Defining the ways human values are messy
In many of my posts, I’ve been using phrases like “human values are contradictory, underdefined, changeable, and manipulable”. I also tend to slide between calling things preferences, values, morals, rewards, and utilities. This post will clarify some of this terminology.
I say that human values are contradictory, when humans have firm and strong opinions that are in conflict. For instance, a respect for human rights versus desires to reduced harm, when those two come in conflict (more broadly, deontology versus utilitarian conflicts). Or enjoying food (or wanting to be someone who enjoys food) versus wanting to get thin (or wanting to be the someone who gets thin). Or family loyalty versus more universal values.
I say that human values are underdefined, when humans don’t have a strong opinion on something, and where their opinion can be very different depending on how the something is phrased. This includes how the issue is framed (saving versus dying), or how people interpret moral choices (such as abortion or international press freedom) depending on what category they put that choice in. New technologies often open up new areas where old values don’t apply, forcing people to define new values in the space (often by analogy to old values).
Notice that there is no clear distinction between contradictory and underdefined: as the values in conflict or potential conflict get firmer, this moves from underdefined to contradictory.
I say that human values are changeable, because of the way that values shift, often in predictable ways, depending on such things as social pressure, tribalism, changes in life-roles or positions, or new information (fictional as well as factual information). I suspect that most of these shifts are undetectable to the subject, just as most belief changes are.
I say that human values are manipulable, in that capable humans and potentially advanced AI, can use the vulnerabilities of human cognition to push values in a particular direction. This is a subset of changeable, but with a different emphasis.
Rewards/values/preferences...
At the object level, I see values, preferences, and morals as the same thing. All express the fact that a certain state of the world or a certain course of action, is better than another one.
At the meta level, humans tend to distinguish between them, seeing values and morals as fundamental, wrapped up with identity, and universalisable, and preferences as more personal and contingent. Since I’ll be dealing with preferences and meta-preferences, however, I don’t have a need to distinguish between the concepts, letting the meta-preferences do that automatically.
Finally, reward functions and utility functions rank outcomes in a similar way to how preferences do, so I’ll generally slip between the three unless the difference is relevant (reward functions and utility functions are a total order, preferences need not be; rewards are generally defined over observations, utilities over world-states...).
Finally, there’s the issue of hedonism, the fact that human pleasure and enjoyment don’t match up perfectly with preferences. I’ll generally be treating enjoyment the same as preferences (in that certain world states have higher enjoyment that others) with meta-preferences distinguishing them from standard preferences, and choosing the extent to endorse hedonism.
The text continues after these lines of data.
(* ===== verification/CliParsing.v ===== *)
(** [include/stgs/CliParsing.hpp]: the strict reading of the values of a command line.

    [parseUnsigned] accepts exactly the decimal integers of its range, [parsePortRange] gives only
    valid ranges and reads back what is printed. [std::strtod] is a parameter, universally
    quantified: the checks that follow it do not trust it. *)

From S2P Require Import Prelude TextFormat Floats.

(** A value that throws does not continue. *)
Lemma bind_Ok {A B} (m : result A) (f : A -> result B) b :
  m ≫= f = Ok b -> exists a, m = Ok a /\ f a = Ok b.
Proof. destruct m as [a|e]; [|done]. intros H. by exists a. Qed.

Ltac bind_inv :=
  repeat match goal with
  | H : _ ≫= _ = Ok _ |- _ => apply bind_Ok in H as (? & ? & H)
  end.

(** ** Views of characters *)

Definition u16_max : Z := 65535.
Definition u64_max : Z := 18446744073709551615.

(** [value.find(c)]: [None] is [npos]. *)
Fixpoint find_char (c : ascii) (value : string) : option nat :=
  match value with
  | EmptyString => None
  | String d value => if decide (d = c) then Some O else S <$> find_char c value
  end.

(** [value.substr(0, n)] and [value.substr(n)]. *)
Fixpoint str_take (n : nat) (value : string) : string :=
  match n, value with
  | S n, String c value => String c (str_take n value)
  | _, _ => EmptyString
  end.
Fixpoint str_drop (n : nat) (value : string) : string :=
  match n, value with
  | S n, String _ value => str_drop n value
  | _, _ => value
  end.

(** [std::from_chars] in base 10 for [unsigned long long]: the longest beginning of digits. *)
Definition digit_value (c : ascii) : option Z :=
  if (48 <=? char_code c) && (char_code c <=? 57) then Some (char_code c - 48) else None.

Fixpoint digits_prefix (cs : list ascii) : list Z * list ascii :=
  match cs with
  | [] => ([], [])
  | c :: cs =>
      match digit_value c with
      | Some d => let '(ds, rest) := digits_prefix cs in (d :: ds, rest)
      | None => ([], c :: cs)
      end
  end.

Inductive errc := errc_ok | invalid_argument_errc | result_out_of_range.

(** [result.ec], the number, and what is left behind [result.ptr]. *)
Definition from_chars (cs : list ascii) : errc * Z * list ascii :=
  let '(ds, rest) := digits_prefix cs in
  match ds with
  | [] => (invalid_argument_errc, 0, cs)
  | _ => if of_digits 10 ds >? u64_max then (result_out_of_range, 0, rest)
         else (errc_ok, of_digits 10 ds, rest)
  end.

(** ** Integers *)

(** [parseUnsigned<UInt>], with [UIntMax] the greatest value of [UInt]. *)
Definition parseUnsigned (UIntMax : Z) (value name : string) (minimum maximum : Z) : result Z :=
  throw_if (bool_decide (value = "")) (runtime_error (name +:+ " requires a decimal integer")) ;;
  let '(ec, parsed, rest) := from_chars (chars_of_string value) in
  throw_if (match ec, rest with errc_ok, [] => false | _, _ => true end)
    (runtime_error (name +:+ " contains an invalid integer: " +:+ value)) ;;
  throw_if (parsed >? UIntMax) (runtime_error (name +:+ " exceeds the target integer range")) ;;
  let converted := parsed in
  throw_if ((converted <? minimum) || (converted >? maximum))
    (runtime_error (name +:+ " is outside the allowed range")) ;;
  Ok converted.

(** ** Ranges of ports *)

Definition MinimumNetworkPort : Z := 1.
Definition MaximumNetworkPort : Z := u16_max.

Record PortRange := { first : Z; last : Z }.

Definition valid (r : PortRange) : bool := (first r >=? MinimumNetworkPort) && (last r >=? first r).

Definition count (r : PortRange) : Z := if negb (valid r) then 0 else last r - first r + 1.

Definition parsePort (value name : string) : result Z :=
  parseUnsigned u16_max value name MinimumNetworkPort MaximumNetworkPort.

Definition parsePortRange (value name : string) : result PortRange :=
  match find_char ":" value with
  | None => port ← parsePort value name; Ok {| first := port; last := port |}
  | Some separator =>
      throw_if (match find_char ":" (str_drop (S separator) value) with Some _ => true | None => false end)
        (runtime_error (name +:+ " must use start:end syntax")) ;;
      first ← parsePort (str_take separator value) name;
      last ← parsePort (str_drop (S separator) value) name;
      throw_if (first >? last) (runtime_error (name +:+ " start port cannot exceed end port")) ;;
      Ok {| first := first; last := last |}
  end.

(** ** Numbers *)

(** What [strtod] answers: the number, where it stopped, and whether [errno] is [ERANGE]. *)
Record strtod_result := { parsed_double : spec_float; parsed_length : nat; erange : bool }.

Section Doubles.
Variable strtod : string -> strtod_result.

Definition parseFiniteDouble (value name : string) : result spec_float :=
  throw_if (bool_decide (value = "")) (runtime_error (name +:+ " requires a number")) ;;
  let r := strtod value in
  throw_if (erange r || (parsed_length r =? 0)%nat || negb (parsed_length r =? String.length value)%nat
            || negb (is_finite (parsed_double r)))
    (runtime_error (name +:+ " contains an invalid finite number: " +:+ value)) ;;
  Ok (parsed_double r).

Definition parseProbability (value name : string) : result spec_float :=
  parsed ← parseFiniteDouble value name;
  throw_if (SFltb parsed (f64_of_Z 0) || SFltb (f64_of_Z 1) parsed)
    (runtime_error (name +:+ " must be between 0 and 1")) ;;
  Ok parsed.

Lemma parseFiniteDouble_finite value name x : parseFiniteDouble value name = Ok x -> is_finite x = true.
Proof.
  unfold parseFiniteDouble. break_ifs; try done. reflect_Z. intros [= <-].
  by repeat match goal with H : negb _ = false |- _ => apply negb_false_iff in H end.
Qed.

(** A finite number of the unit interval. *)
Definition probability (x : spec_float) : Prop :=
  is_finite x = true /\ SFltb x (f64_of_Z 0) = false /\ SFltb (f64_of_Z 1) x = false.

Lemma parseProbability_probability value name x : parseProbability value name = Ok x -> probability x.
Proof.
  unfold parseProbability. destruct (parseFiniteDouble value name) as [y|] eqn:Hy; bind_some; [|done].
  apply parseFiniteDouble_finite in Hy. destruct (_ || _) eqn:Hb; [done|]. intros [= <-].
  by apply orb_false_iff in Hb.
Qed.
End Doubles.

(** ** Lemmas *)

Lemma digit_value_code c d : digit_value c = Some d -> 0 <= d < 10 /\ char_code c = d + 48.
Proof. unfold digit_value. destruct (_ && _) eqn:H; [|done]. intros [= <-]. reflect_Z. lia. Qed.

Lemma digit_value_char d : 0 <= d < 10 -> digit_value (digit_char d) = Some d.
Proof.
  intros Hd. unfold digit_value. rewrite digit_char_code by lia.
  rewrite (proj2 (Z.ltb_lt d 10)) by lia.
  rewrite (proj2 (Z.leb_le 48 (d + 48))), (proj2 (Z.leb_le (d + 48) 57)) by lia. cbn [andb]. f_equal. lia.
Qed.

Lemma digits_prefix_all cs ds : digits_prefix cs = (ds, []) <-> mapM digit_value cs = Some ds.
Proof.
  revert ds. induction cs as [|c cs IH]; intros ds; cbn.
  - split; by intros [= <-].
  - destruct (digit_value c) as [d|]; cbn [mbind option_bind]; [|done].
    destruct (digits_prefix cs) as [ds' rest]. split.
    + intros [= <- ->]. by rewrite (proj1 (IH ds') eq_refl).
    + destruct (mapM digit_value cs) as [ds2|]; cbn [mbind option_bind]; [|done].
      intros [= <-]. pose proof (proj2 (IH ds2) eq_refl) as [= -> ->]. done.
Qed.

Lemma from_chars_whole cs v :
  from_chars cs = (errc_ok, v, []) <->
  exists ds, ds <> [] /\ mapM digit_value cs = Some ds /\ of_digits 10 ds = v /\ v <= u64_max.
Proof.
  unfold from_chars. destruct (digits_prefix cs) as [ds rest] eqn:Hp. split.
  - destruct ds as [|d ds]; [done|]. destruct (_ >? _) eqn:Hm; [done|]. intros [= <- ->].
    apply digits_prefix_all in Hp. exists (d :: ds). split_and!; try done. reflect_Z. lia.
  - intros (ds' & Hne & Hm & <- & Hmax). apply digits_prefix_all in Hm. rewrite Hp in Hm. injection Hm as -> ->.
    destruct ds'; [done|]. by rewrite (Z.gtb_ltb _ u64_max), (proj2 (Z.ltb_ge _ _)) by done.
Qed.

(** A string of decimal digits, with the number it writes. *)
Definition decimal (value : string) (v : Z) : Prop :=
  exists ds, ds <> [] /\ mapM digit_value (chars_of_string value) = Some ds /\ of_digits 10 ds = v.

Lemma decimal_det value v w : decimal value v -> decimal value w -> v = w.
Proof. intros (ds & _ & H & <-) (es & _ & H' & <-). congruence. Qed.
- Introduction to Reducing Goodhart by 26 Aug 2021 18:38 UTC; 48 points) (
- Resolving human values, completely and adequately by 30 Mar 2018 3:35 UTC; 32 points) (
- A possible preference algorithm by 8 Apr 2021 18:25 UTC; 22 points) (
- 1 Apr 2018 0:24 UTC; 2 points) 's comment on Resolving human values, completely and adequately by (
Scott A. wrote an article about axiology, morality, and law that distinguishes between some of these concepts. For instance, after reading it I now see a qualitative distinction between morality and preference. (Which isn’t to say that no one ever uses those words in ambiguous ways; rather that I see two clearly distinct concepts that largely agree with the way the words are typically used.)
“Contradictory” could also be called “decomposable”. I.e. my utility for food can be decomposed into a balancing act between a sub-utility that likes to eat and a sub-utility that wants to be thin. I’d say this sort of decomposition is the opposite of messiness.
“Changeable” could be called “context-dependent”. I.e. when your situation changes, so do your preferences. This too doesn’t suggest any sort of “messiness” to me.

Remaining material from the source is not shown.